Pam’s piece provoked a reaction that surprised her.
“People who I know really well never said anything. I wondered if I’d made them feel uncomfortable. And people who I don’t know were touched. A beautiful woman came to the door, put her arms around me and said ‘Pam, I’m so sorry. I wish I’d known."

While The Rotunda may be slightly irked that the media landscape in North Fitzroy is getting crowded—and jealous of its clever name referencing Rushall Station—Our Platform is, undeniably, a truly remarkable compendium of emotional, adventurous and even outlandish experiences. I came to Rushall Park to hear its residents’ greatest stories, but they were already there in the pages of its magazine.
In Memories of Mongolia, Denise recalls travelling with herders in the Gobi Desert. In Wombat Mother, Liz writes about looking after baby wombats at home because her husband was a biologist. In On the Job, Judi describes working as a ‘simulated patient’ for a medical company training students. In A Fateful Day, Vicky explains how her father’s abandonment of her family warped her experience of love for life: “I have loved every kind of unavailable man—married, Asperger’s and therefore emotionally unavailable, gay, and someone about to go to prison.”

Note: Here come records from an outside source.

(** C25: BM25 search after any updates of the partitions. The answer to a limit is
    the first part of the full answer, whose keys are distinct and in the order of
    falling scores and then rising keys. A key is in it exactly when the query has
    a token and a document indexed now with that key has a positive score: nothing
    is lost, and nothing removed or replaced is found. The score is the BM25 sum
    over the terms of the expanded query and the four fields, with the inverse
    document frequency over exactly the documents indexed now; a document with a
    positive score has one of the terms. When no two indexed documents share a key,
    the answer gives each key the score of its document, and does not depend on the
    order in which the partitions are visited; documents that share a key have
    their scores added in the order of the visit. *)
Theorem bm25_search_correct provider ops query limit :
  let e := bm25_run provider ops in
  let found := BM25Search query 0 e in
  let expanded := ExpandQueryWith (Tokenize query) e.(bm_synonyms) in
  BM25Search query limit e = limit_results limit found ∧ NoDup found.*1 ∧ Sorted result_le found ∧
  (∀ key, key ∈ found.*1 ↔ Tokenize query ≠ [] ∧ ∃ pid p d, e.(bm_partitions) !! pid = Some p ∧
    d ∈ p.(bp_docs) ∧ d.(dc_Key) = key ∧ SFltb f_zero (document_score e expanded p d) = true) ∧
  (∀ pid p d, e.(bm_partitions) !! pid = Some p → d ∈ p.(bp_docs) →
    SFltb f_zero (document_score e expanded p d) = true → ∃ term, term ∈ expanded ∧ term ∈ doc_terms d) ∧
  (∀ term x, e.(bm_globalIDF) !! term = Some x ↔
    with_term term (documents e) ≠ [] ∧ x = idf (length (documents e)) (length (with_term term (documents e)))) ∧
  (NoDup (dc_Key <$> documents e) →
    (∀ key score, (key, score) ∈ found ↔ Tokenize query ≠ [] ∧ SFltb f_zero score = true ∧
       ∃ pid p d, e.(bm_partitions) !! pid = Some p ∧ d ∈ p.(bp_docs) ∧ d.(dc_Key) = key ∧
         score = document_score e expanded p d) ∧
    (∀ order, order ≡ₚ (map_to_list e.(bm_partitions)).*2 →
       BM25SearchIn order query limit e = BM25Search query limit e)).
Proof.
  intros e found. assert (Hwi : well_indexed e) by apply bm25_run_indexed. subst found.
  unfold BM25Search, BM25SearchIn. destruct (Tokenize query) as [|t ts].
  { split_and!; [by unfold limit_results; rewrite take_nil; destruct (_ <? _)%Z|constructor|constructor
      | | |by intros; apply idf_exact|].
    - intros key. split; [by intros ?%elem_of_nil|by intros [? _]].
    - intros pid p d Hp Hd. by apply hit_has_term; [|apply (wi_built _ Hwi _ _ Hp)|].
    - intros _. split; [|done]. intros key score. split; [by intros ?%elem_of_nil|by intros [? _]]. }
  set (expanded := ExpandQueryWith _ _). cbv zeta.
  set (hits := (map_to_list e.(bm_partitions)).*2 ≫= partition_hits e expanded).
  destruct (results_of_scores 0 (foldl add_score ∅ hits)) as (H1 & H2 & _).
  assert (Hfull : limit_results 0 (sort_results (map_to_list (foldl add_score ∅ hits))) ≡ₚ
    map_to_list (foldl add_score ∅ hits)) by apply sort_results_perm.
  split_and!; [done|exact H1|exact H2| | |by intros; apply idf_exact|].
  - intros key. rewrite Hfull, (proj1 (summed_hits hits key)), list_elem_of_fmap. split.
    + intros ([k s] & -> & [Hpos (pid & p & d & ? & ? & ? & ->)]%elem_of_all_hits); [|done]. split; [done|]. eauto 10.
    + intros [_ (pid & p & d & Hp & Hd & Hk & Hpos)]. exists (key, document_score e expanded p d). split; [done|].
      apply elem_of_all_hits; [done|]. eauto 10.
  - intros pid p d Hp Hd. by apply hit_has_term; [|apply (wi_built _ Hwi _ _ Hp)|].
  - intros Hnd. assert (Hndh : NoDup hits.*1) by (eapply sublist_NoDup; [exact Hnd|apply hits_keys]). split.
    + intros key score. rewrite Hfull, (proj2 (summed_hits hits key)); [|done|].
      * unfold hits. rewrite elem_of_all_hits by done. naive_solver.
      * intros k x [Hpos _]%elem_of_all_hits; done.
    + intros order Horder. do 3 f_equal. apply add_scores_perm; [|by rewrite Horder].
      by rewrite Horder.
Qed.

End bm25.

(** ** Fusion *)

Lemma rrf_ranks_keys l : (rrf_ranks l).*1 = l.*1.
Proof.
  unfold rrf_ranks. apply list_eq. intros i. rewrite !list_lookup_fmap, list_lookup_imap.
  destruct (l !! i); reflexivity.
Qed.

Lemma rrf_ranks_unsigned l r : r ∈ rrf_ranks l → unsigned r.2 = true.
Proof.
  intros (i & Hi)%list_elem_of_lookup. unfold rrf_ranks in Hi. rewrite list_lookup_imap in Hi.
  destruct (l !! i) as [x|]; [|discriminate Hi]. apply Some_inj in Hi. rewrite <- Hi. exact (rank_unsigned _).
Qed.

(** The fusion does not prefer one of the engines. *)
Lemma fuse_comm a b : NoDup a.*1 → NoDup b.*1 → fuseRRF a b = fuseRRF b a.
Proof.
  intros Ha Hb. unfold fuseRRF. do 2 f_equal. apply map_eq. intros k. rewrite !foldl_app.
  rewrite !add_scores_lookup by (by rewrite rrf_ranks_keys). rewrite lookup_empty. cbn [default].
  destruct ((list_to_map (rrf_ranks a) : gmap string spec_float) !! k) as [x|] eqn:Ex,
    ((list_to_map (rrf_ranks b) : gmap string spec_float) !! k) as [y|] eqn:Ey; try done.
  apply elem_of_list_to_map_2, rrf_ranks_unsigned in Ex. apply elem_of_list_to_map_2, rrf_ranks_unsigned in Ey.
  cbn [from_option]. rewrite !f_add_zero by done. by rewrite f_add_comm.
Qed.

I visit Lois, writer of Yes, I was in the Circus!, to discuss her path from performing in the circus as a child—“there were elephants and monkeys and lions and tigers”—to becoming a main character in Prisoner: “People were following me around the supermarket.”
Elsewhere, Alan writes about visiting Rwanda during its genocide as a representative of World Vision Australia. Having witnessed horror and destruction, he wrote press releases that helped to bring the Australian public’s attention to the Rwandan situation.
“It was risky. We made sure there would always be enough money to get out,” he told The Rotunda.

Our Platform was conceived by resident Hannah Gauci. Rushall Park’s old newsletter was mostly comprised of predictable jokes and prosaic announcements, so when it fell to the stewardship of the village’s residents’ committee, Hannah felt compelled to volunteer her time.
“She had a very clear vision that she wanted it to be something more interesting than that,” says Teresa, who originally invited me to do the story on Rushall Park and helps with each issue of Our Platform.
Hannah explains: “I put my hand up, with no background to doing anything like this. But I did think in the back of my mind that there are people here who have had the most amazing lives. It would be good for everyone to hear about them.”
And now, everyone has.
“People came up to me. I walked in the morning kiosk and someone sort of stood up and said how wonderful it is that it’s been done, and everyone’s got one.”
"I’m blown away by the things that people are willing to share…I find that amazing that they trust us as a community to hold their story.”
“I just love this patchwork, and I don’t mean patchwork in a negative way, I just love this variety of different experiences that make up our little society here.”
Patchwork, I think, is exactly the right word, partly because it applies not just to Rushall Park but to community on any scale. Take a step back from the map: zoom out from North Fitzroy to all of Melbourne, and from the city to the country and from the country to the big blue earth, and it’s all just one gigantic colourful hodgepodge of unique and amazing lives, stitched together through circumstance.
If I learnt anything from talking to Rushall Park’s residents—from glancing at their figurative passports, stamped with a thousand adventures—it’s surely that. I didn’t expect my visit to a pretty little retirement village for tea and biscuits to be such a life-affirming experience. Now, after a day spent listening to and picturing the lives of others, I find myself back in mine, and the year is 2024, and I am exiting Rushall Park with a spring in my step so potent I feel I could vault its gates and erupt into the world.